Lemma add_ge0_or_nan (x y : float) :
  ge0_or_nan x = true -> ge0_or_nan y = true -> ge0_or_nan (F64.add x y) = true.
Proof.
  intros Hx Hy. float_cases2 x y Hx Hy.
  unfold F64.add, SFadd, binary_normalize, cond_Zopp.
  destruct (Zpos _ + Zpos _) as [|n|n] eqn:Hn; try reflexivity; try lia.
  unfold binary_round. destruct (shl_align n _ _) as [mz ez].
  apply binary_round_aux_ge0_or_nan.
Qed.

Lemma py_round_ge0_or_nan (x y : float) (ndigits : nat) :
  ge0_or_nan x = true -> py_round x ndigits = Ok y -> ge0_or_nan y = true.
Proof.
  destruct x as [[]|[]| |[] m e]; try discriminate;
    try (intros _ [= <-]; reflexivity).
  intros _. unfold py_round, of_decimal. cbv zeta.
  destruct (scaled_nearest m e (Pos.of_nat (10 ^ ndigits))) as [|n|n];
    try (intros [= <-]; reflexivity).
  pose proof (div_ge0_or_nan (S754_finite false n 0)
                (S754_finite false (Pos.of_nat (10 ^ ndigits)) 0)
                eq_refl eq_refl) as Hd.
  destruct (F64.div _ _); intros [= <-]; exact Hd.
Qed.

Lemma ge0_ge0_or_nan (x : float) : ge0 x = true -> ge0_or_nan x = true.
Proof. unfold ge0_or_nan. now intros ->. Qed.


(** On a validated item every branch gives calories that are not below
    zero. *)
Lemma select_method_ge0_or_nan (item : FoodItem.t) (c : float) (m : string) (n : option string) :
  validate_FoodItem item = true ->
  select_method item = Ok (c, m, n) -> ge0_or_nan c = true.
Proof.
  unfold validate_FoodItem. rewrite !andb_true_iff.
  intros [[[Ha H1] H2] H3].
  apply ge0_ge0_or_nan in Ha.
  destruct (FoodItem.calories_per_100g item) as [c1|] eqn:E1.
  { rewrite (select_method_per_100g item c1 E1). intros [= <- _ _].
    apply div_ge0_or_nan; [|reflexivity].
    apply mul_ge0_or_nan; [exact Ha|]. now apply ge0_ge0_or_nan. }
  destruct (FoodItem.calories_per_serving item) as [c2|] eqn:E2;
    [destruct (FoodItem.serving_size_g item) as [s|] eqn:E3;
     [destruct (F64.ltb F64.zero s) eqn:Hs|]|].
  - rewrite (select_method_per_serving item c2 s E1 E2 E3 Hs). intros [= <- _ _].
    apply mul_ge0_or_nan; [|now apply ge0_ge0_or_nan].
    now apply div_ge0_or_nan.
  - rewrite select_method_insufficient_data by (eauto 6). now intros [= <- _ _].
  - rewrite select_method_insufficient_data by auto. now intros [= <- _ _].
  - rewrite select_method_insufficient_data by auto. now intros [= <- _ _].
Qed.

Lemma result_of_ge0_or_nan (item : FoodItem.t) (r : ItemResult.t) :
  validate_FoodItem item = true -> result_of item r ->
  ge0_or_nan (ItemResult.calories r) = true.
Proof.
  intros Hv (c & Hsel & Hc & _).
  apply (py_round_ge0_or_nan c _ 2); [|exact Hc].
  exact (select_method_ge0_or_nan item c _ _ Hv Hsel).
Qed.

Lemma running_total_ge0_or_nan (rs : list ItemResult.t) :
  forall total, ge0_or_nan total = true ->
  Forall (fun r => ge0_or_nan (ItemResult.calories r) = true) rs ->
  ge0_or_nan (running_total rs total) = true.
Proof.
  induction rs as [|r rs IH]; intros total Ht Hrs; [exact Ht|].
  inversion Hrs; subst. apply IH; [|assumption].
  now apply add_ge0_or_nan.
Qed.

Lemma Forall2_result_of_ge0_or_nan (items : list FoodItem.t) (rs : list ItemResult.t) :
  forallb validate_FoodItem items = true ->
  Forall2 result_of items rs ->
  Forall (fun r => ge0_or_nan (ItemResult.calories r) = true) rs.
Proof.
  intros Hv H. induction H as [|item r items rs Hr _ IH]; constructor.
  - cbn in Hv. apply andb_true_iff in Hv as [Hv _].
    exact (result_of_ge0_or_nan item r Hv Hr).
  - apply IH. cbn in Hv. now apply andb_true_iff in Hv as [_ Hv].
Qed.

(** ** The scenarios of the specification *)

Example apple_78 :
  calculate_calories (CalculationRequest.Build [apple])
  = Ok (CalculationResponse.Build (F64.of_Z 78)
          [ItemResult.Build "Apple" (F64.of_Z 150) (F64.of_Z 78) "per_100g" None]).
Proof. vm_compute. reflexivity. Qed.

Example bar_160 :
  calculate_calories (CalculationRequest.Build [bar])
  = Ok (CalculationResponse.Build (F64.of_Z 160)
          [ItemResult.Build "Bar" (F64.of_Z 40) (F64.of_Z 160) "per_serving" None]).
Proof. vm_compute. reflexivity. Qed.

Example apple_and_mystery_78 :
  calculate_calories (CalculationRequest.Build [apple; mystery])
  = Ok (CalculationResponse.Build (F64.of_Z 78)
          [ItemResult.Build "Apple" (F64.of_Z 150) (F64.of_Z 78) "per_100g" None;
           ItemResult.Build "Mystery" (F64.of_Z 100) F64.zero "insufficient_data"
             (Some "Missing calorie data; counted as 0")]).
Proof. vm_compute. reflexivity. Qed.

Example round_half_even_on_the_exact_value :
  py_round (F64.div (F64.of_Z 2675) (F64.of_Z 1000)) 2
  = Ok (F64.div (F64.of_Z 267) (F64.of_Z 100)) /\
  py_round (F64.div (F64.of_Z 125) (F64.of_Z 1000)) 2
  = Ok (F64.div (F64.of_Z 12) (F64.of_Z 100)) /\
  py_round (F64.div (F64.of_Z 375) (F64.of_Z 1000)) 2
  = Ok (F64.div (F64.of_Z 38) (F64.of_Z 100)).
Proof. repeat split; vm_compute; reflexivity. Qed.

(** * Properties of the specification *)

(** The response of a request and the result at position [i] of an item. *)
Lemma result_at (payload : CalculationRequest.t) (i : nat) (item : FoodItem.t) :
  nth_error (CalculationRequest.items payload) i = Some item ->
  exists resp r,
    calculate_calories payload = Ok resp /\
    nth_error (CalculationResponse.items resp) i = Some r /\
    result_of item r.
Proof.
  intros Hi.
  destruct (calculate_calories_spec payload) as (resp & Hresp & Hall & _).
  destruct (Forall2_nth_error _ _ _ Hall i item Hi) as (r & Hr & Hres).
  now exists resp, r.
Qed.

(** C1: an item whose [calories_per_100g] is present, whatever its
    [calories_per_serving] and [serving_size_g] are, gets a result with
    [calories = round(amount_g * calories_per_100g / 100, 2)] and method
    [per_100g]. *)
Theorem per_100g_when_present
  (payload : CalculationRequest.t) (i : nat) (item : FoodItem.t) (per_100g : float) :
  nth_error (CalculationRequest.items payload) i = Some item ->
  FoodItem.calories_per_100g item = Some per_100g ->
  exists resp r,
    calculate_calories payload = Ok resp /\
    nth_error (CalculationResponse.items resp) i = Some r /\
    py_round (F64.div (F64.mul (FoodItem.amount_g item) per_100g) F64.hundred) 2
    = Ok (ItemResult.calories r) /\
    ItemResult.method r = "per_100g".
Proof.
  intros Hi Hc.
  destruct (result_at payload i item Hi) as (resp & r & Hresp & Hr & c & Hsel & Hround & _).
  rewrite (select_method_per_100g item per_100g Hc) in Hsel.
  injection Hsel as <- Hm _.
  exists resp, r. auto.
Qed.

Lemma per_100g_when_present_witness :
  nth_error (CalculationRequest.items (CalculationRequest.Build [apple; bar; mystery])) 0
  = Some apple /\
  FoodItem.calories_per_100g apple = Some (F64.of_Z 52) /\
  exists resp r,
    calculate_calories (CalculationRequest.Build [apple; bar; mystery]) = Ok resp /\
    nth_error (CalculationResponse.items resp) 0 = Some r /\
    py_round (F64.div (F64.mul (FoodItem.amount_g apple) (F64.of_Z 52)) F64.hundred) 2
    = Ok (ItemResult.calories r) /\
    ItemResult.method r = "per_100g".
Proof.
  split; [reflexivity|]. split; [reflexivity|].
  apply (per_100g_when_present (CalculationRequest.Build [apple; bar; mystery]) 0 apple
           (F64.of_Z 52)); reflexivity.
Defined.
________________________________________
Work instruction »
Only lines with the word "apply" are wanted, so copy each one from the records.

Exercise solution »
  apply binary_round_aux_ge0_or_nan.
  apply ge0_ge0_or_nan in Ha.
    apply div_ge0_or_nan; [|reflexivity].
    apply mul_ge0_or_nan; [exact Ha|]. now apply ge0_ge0_or_nan. }
    apply mul_ge0_or_nan; [|now apply ge0_ge0_or_nan].
    now apply div_ge0_or_nan.
  apply (py_round_ge0_or_nan c _ 2); [|exact Hc].
  inversion Hrs; subst. apply IH; [|assumption].
  now apply add_ge0_or_nan.
  - cbn in Hv. apply andb_true_iff in Hv as [Hv _].
  - apply IH. cbn in Hv. now apply andb_true_iff in Hv as [_ Hv].
  apply (per_100g_when_present (CalculationRequest.Build [apple; bar; mystery]) 0 apple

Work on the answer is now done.